(** X12: the [response_times] of [get_interaction_metrics] have distinct names; each entry comes from a non-empty list of recorded response times, all strictly between 0 and 3600 seconds, its [response_count] is their number and its median (in tenths of a second) is one of them, so it lies between 1 and 3599 seconds. *)
Theorem response_stats_shape : forall msgs,
  let rs := response_times (get_interaction_metrics msgs) in
  NoDup (map rs_name rs) /\
  forall s, In s rs -> exists times,
    In (rs_name s, times) (recorded_response_times msgs) /\
    response_count s = Z.of_nat (List.length times) /\ 1 <= response_count s /\
    (forall t, In t times -> 0 < t < 3600) /\
    (exists t, In t times /\ median_seconds s = 10 * t) /\
    10 <= median_seconds s <= 35990.
Proof.
  intros [|first [|c r]]; cbn [get_interaction_metrics response_times].
  - split; [constructor | intros s []].
  - split; [constructor | intros s []].
  - unfold recorded_response_times.
    pose proof (run_loop_shape first (c :: r)) as S.
    destruct (run_loop first (c :: r)) as [[[rts st] ps] last].
    destruct S as (_ & S1 & _ & _ & S4). cbn [response_times].
    split.
    + rewrite map_map.
      assert (E : map (fun x => rs_name (summarize x))
                      (filter (fun '(_, times) => match times with [] => false | _ => true end) rts) =
                  map fst (filter (fun '(_, times) => match times with [] => false | _ => true end) rts)).
      { apply map_ext. intros [n times]. reflexivity. }
      rewrite E. clear E. revert S1. generalize rts. induction rts0 as [|[n times] l IH]; intros H;
        [constructor|].
      cbn [map fst] in H. apply NoDup_cons_iff in H as [Hn H]. cbn [filter].
      destruct times; [apply IH, H|]. cbn [map fst]. constructor; [|apply IH, H].
      intros Hin. apply Hn. apply in_map_iff in Hin as ([n' t'] & E & Hin). cbn [fst] in E. subst n'.
      apply filter_In in Hin as [Hin _]. apply in_map_iff. exists (n, t'). auto.
    + intros s Hs. apply in_map_iff in Hs as ([n times] & <- & Hin).
      apply filter_In in Hin as [Hin Hne].
      destruct (S4 (n, times) Hin) as [Hne' Hrange]. cbn [snd] in Hne', Hrange.
      exists times. cbn [summarize rs_name response_count median_seconds].
      split; [exact Hin|]. split; [reflexivity|].
      split; [destruct times; [congruence | cbn [List.length]; lia]|].
      split; [exact Hrange|].
      assert (Hk : (Nat.div (List.length times) 2 < List.length (sort_asc times))%nat).
      { rewrite (Permutation_length (sort_asc_perm times)).
        destruct times as [|x xs]; [congruence|]. cbn [List.length].
        apply Nat.Div0.div_lt_upper_bound. lia. }
      assert (Ht : In (nth (Nat.div (List.length times) 2) (sort_asc times) 0) times)
        by exact (Permutation_in _ (sort_asc_perm times) (nth_In _ _ Hk)).
      split; [eexists; split; [exact Ht | reflexivity]|].
      specialize (Hrange _ Ht). lia.
Qed.

Lemma response_stats_shape_witness :
  let msgs := Samples.interaction_rows in
  let rs := response_times (get_interaction_metrics msgs) in
  NoDup (map rs_name rs) /\
  forall s, In s rs -> exists times,
    In (rs_name s, times) (recorded_response_times msgs) /\
    response_count s = Z.of_nat (List.length times) /\ 1 <= response_count s /\
    (forall t, In t times -> 0 < t < 3600) /\
    (exists t, In t times /\ median_seconds s = 10 * t) /\
    10 <= median_seconds s <= 35990.
Proof. exact (response_stats_shape Samples.interaction_rows). Defined.

End InteractionShapeProps.

Module PatternsProps.
Import PyStr DateTime Py Sql Timeline Heatmap Dict Patterns.

Lemma hour_key : forall t,
  sqlite_strftime (str "%H") t = zero_pad 2 (hour t mod 100) /\ 0 <= hour t mod 100 < 100.
Proof.
  intros t. split; [|apply Z.mod_pos_bound; lia].
  change (sqlite_strftime (str "%H") t) with (zero_pad 2 (hour t) ++ []).
  rewrite app_nil_r. unfold zero_pad. cbn [seq rev app map Z.of_nat].
  rewrite !Z.pow_1_r, !Z.pow_0_r.
  f_equal; [f_equal | f_equal; f_equal]; Z.div_mod_to_equations; lia.
Qed.

Lemma day_key : forall t,
  sqlite_strftime (str "%w") t = [48 + strftime_w t] /\ 0 <= strftime_w t < 7.
Proof.
  intros t. assert (B : 0 <= strftime_w t < 7) by (unfold strftime_w; apply Z.mod_pos_bound; lia).
  split; [|exact B].
  change (sqlite_strftime (str "%w") t) with (zero_pad 1 (strftime_w t) ++ []).
  rewrite app_nil_r. unfold zero_pad. cbn [seq rev app map Z.of_nat].
  rewrite Z.pow_0_r, Z.div_1_r, Z.mod_small by lia. reflexivity.
Qed.

Lemma hour_round_trip : forall n, 0 <= n < 100 ->
  py_int (zero_pad 2 n) = Some n /\ format_02d n = zero_pad 2 n.
Proof.
  intros n Hn.
  assert (H : forallb (fun k => let m := Z.of_nat k in
                         match py_int (zero_pad 2 m) with
                         | Some v => (v =? m) && str_eqb (format_02d m) (zero_pad 2 m)
                         | None => false
                         end) (seq 0 100) = true) by (vm_compute; reflexivity).
  rewrite forallb_forall in H. specialize (H (Z.to_nat n)).
  rewrite in_seq, Z2Nat.id in H by lia.
  specialize (H ltac:(lia)). cbv zeta in H.
  destruct (py_int (zero_pad 2 n)) as [v|]; [|discriminate].
  apply andb_true_iff in H as [H1 H2]. apply Z.eqb_eq in H1. subst v.
  split; [reflexivity|]. apply InteractionProps.str_eqb_true. exact H2.
Qed.

Lemma day_round_trip : forall w, 0 <= w < 7 ->
  isdigit [48 + w] = true /\ py_int_e [48 + w] = inr w /\
  day_name_at w = inr (nth (Z.to_nat w) day_names []).
Proof.
  intros w Hw.
  assert (w = 0 \/ w = 1 \/ w = 2 \/ w = 3 \/ w = 4 \/ w = 5 \/ w = 6) as Hc by lia.
  repeat destruct Hc as [-> | Hc]; [..| subst w]; repeat split; reflexivity.
Qed.

Lemma day_name_inj : forall a b, 0 <= a < 7 -> 0 <= b < 7 ->
  nth (Z.to_nat a) day_names [] = nth (Z.to_nat b) day_names [] -> a = b.
Proof.
  intros a b Ha Hb.
  assert (a = 0 \/ a = 1 \/ a = 2 \/ a = 3 \/ a = 4 \/ a = 5 \/ a = 6) as Hca by lia.
  assert (b = 0 \/ b = 1 \/ b = 2 \/ b = 3 \/ b = 4 \/ b = 5 \/ b = 6) as Hcb by lia.
  repeat destruct Hca as [-> | Hca]; try subst a; repeat destruct Hcb as [-> | Hcb]; try subst b;
    cbv; intros H; first [reflexivity | discriminate H].
Qed.

Lemma max_fold_spec : forall (l : list (pystr * Z)) x,
  let b := fold_left (fun best y => if snd best <? snd y then y else best) l x in
  In b (x :: l) /\ forall y, In y (x :: l) -> snd y <= snd b.
Proof.
  induction l as [|y r IH]; intros x; cbn [fold_left].
  - split; [left; reflexivity|]. intros y [<- | []]. lia.
  - destruct (snd x <? snd y) eqn:E.
    + destruct (IH y) as [I1 I2]. split; [right; exact I1|].
      intros z [<- | Hz]; [|apply I2, Hz]. apply Z.ltb_lt in E.
      specialize (I2 y (or_introl eq_refl)). lia.
    + destruct (IH x) as [I1 I2]. split.
      * destruct I1 as [I1 | I1]; [left; exact I1 | right; right; exact I1].
      * intros z [<- | [<- | Hz]].
        -- apply I2. left. reflexivity.
        -- apply Z.ltb_ge in E. specialize (I2 x (or_introl eq_refl)). lia.
        -- apply I2. right. exact Hz.
Qed.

++++++++

Your task :: Look above for the line holding "[right; exact I1|].". Print it and every line after it, exactly, through the line holding "[I1 I2]. split.".

Task result ::
    + destruct (IH y) as [I1 I2]. split; [right; exact I1|].
      intros z [<- | Hz]; [|apply I2, Hz]. apply Z.ltb_lt in E.
      specialize (I2 y (or_introl eq_refl)). lia.
    + destruct (IH x) as [I1 I2]. split.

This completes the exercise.